PROBLEM STATEMENT.
Below are some records; output all of them exactly as they read.

ENTRIES PROVIDED.
Lemma suggestion_bounded_witness :
  exists e base rej', resolve "indexer" "1.0.0" (registerAll anyUrl [oracle; indexer] []) = Some e /\
    resolveDataRequirement codeUnitCompare (registerAll anyUrl [oracle; indexer] []) (sampleReq false) = Selected base rej' /\
    s_adapterId base = "oracle".
Proof.
  destruct (suggestion_bounded codeUnitCompare (registerAll anyUrl [oracle; indexer] []) (sampleReq false)
    "indexer" "1.0.0"
    {| s_key := "ethUsd"; s_adapterId := "indexer"; s_adapterVersion := "1.0.0";
       s_trustClass := INDEXED_CHAIN_DATA; s_fallback := None |} [])
    as (e & base & rej' & H1 & _ & _ & _ & _ & _ & H2 & _).
  { vm_compute. reflexivity. }
  exists e, base, rej'. split_and!; [done|done|].
  vm_compute in H2. injection H2 as <- _. reflexivity.
Defined.

Lemma resolve_order_independent_witness :
  resolveDataRequirement codeUnitCompare (registerAll anyUrl [indexer; oracle] []) (sampleReq false) =
  resolveDataRequirement codeUnitCompare (registerAll anyUrl [oracle; indexer] []) (sampleReq false).
Proof.
  refine (proj1 (resolve_order_independent codeUnitCompare anyUrl [oracle; indexer]
    (registerAll anyUrl [indexer; oracle] []) (sampleReq false) None _)).
  apply perm_swap.
Defined.

(** A suggestion is not held to the confidentiality requirement: the resolver alone picks the oracle
    and rejects the indexer, the suggestion selects the indexer. *)
Lemma suggestion_skips_confidentiality :
  let r := registerAll anyUrl [oracle; indexer] [] in
  (exists sel, resolveDataRequirement codeUnitCompare r (sampleReq true) =
     Selected sel [("indexer@1.0.0", notConfidential)] /\ s_adapterId sel = "oracle") /\
  (exists sel, resolveWithSuggestion codeUnitCompare r (sampleReq true) (Some ("indexer", "1.0.0")) =
     Ok (Selected sel [("indexer@1.0.0", notConfidential)]) /\ s_adapterId sel = "indexer").
Proof. split; eexists; (split; [vm_compute; reflexivity|reflexivity]). Qed.

End Samples.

RESPONSE TO THIS EXERCISE.
Lemma suggestion_bounded_witness :
  exists e base rej', resolve "indexer" "1.0.0" (registerAll anyUrl [oracle; indexer] []) = Some e /\
    resolveDataRequirement codeUnitCompare (registerAll anyUrl [oracle; indexer] []) (sampleReq false) = Selected base rej' /\
    s_adapterId base = "oracle".
Proof.
  destruct (suggestion_bounded codeUnitCompare (registerAll anyUrl [oracle; indexer] []) (sampleReq false)
    "indexer" "1.0.0"
    {| s_key := "ethUsd"; s_adapterId := "indexer"; s_adapterVersion := "1.0.0";
       s_trustClass := INDEXED_CHAIN_DATA; s_fallback := None |} [])
    as (e & base & rej' & H1 & _ & _ & _ & _ & _ & H2 & _).
  { vm_compute. reflexivity. }
  exists e, base, rej'. split_and!; [done|done|].
  vm_compute in H2. injection H2 as <- _. reflexivity.
Defined.

Lemma resolve_order_independent_witness :
  resolveDataRequirement codeUnitCompare (registerAll anyUrl [indexer; oracle] []) (sampleReq false) =
  resolveDataRequirement codeUnitCompare (registerAll anyUrl [oracle; indexer] []) (sampleReq false).
Proof.
  refine (proj1 (resolve_order_independent codeUnitCompare anyUrl [oracle; indexer]
    (registerAll anyUrl [indexer; oracle] []) (sampleReq false) None _)).
  apply perm_swap.
Defined.

(** A suggestion is not held to the confidentiality requirement: the resolver alone picks the oracle
    and rejects the indexer, the suggestion selects the indexer. *)
Lemma suggestion_skips_confidentiality :
  let r := registerAll anyUrl [oracle; indexer] [] in
  (exists sel, resolveDataRequirement codeUnitCompare r (sampleReq true) =
     Selected sel [("indexer@1.0.0", notConfidential)] /\ s_adapterId sel = "oracle") /\
  (exists sel, resolveWithSuggestion codeUnitCompare r (sampleReq true) (Some ("indexer", "1.0.0")) =
     Ok (Selected sel [("indexer@1.0.0", notConfidential)]) /\ s_adapterId sel = "indexer").
Proof. split; eexists; (split; [vm_compute; reflexivity|reflexivity]). Qed.

End Samples.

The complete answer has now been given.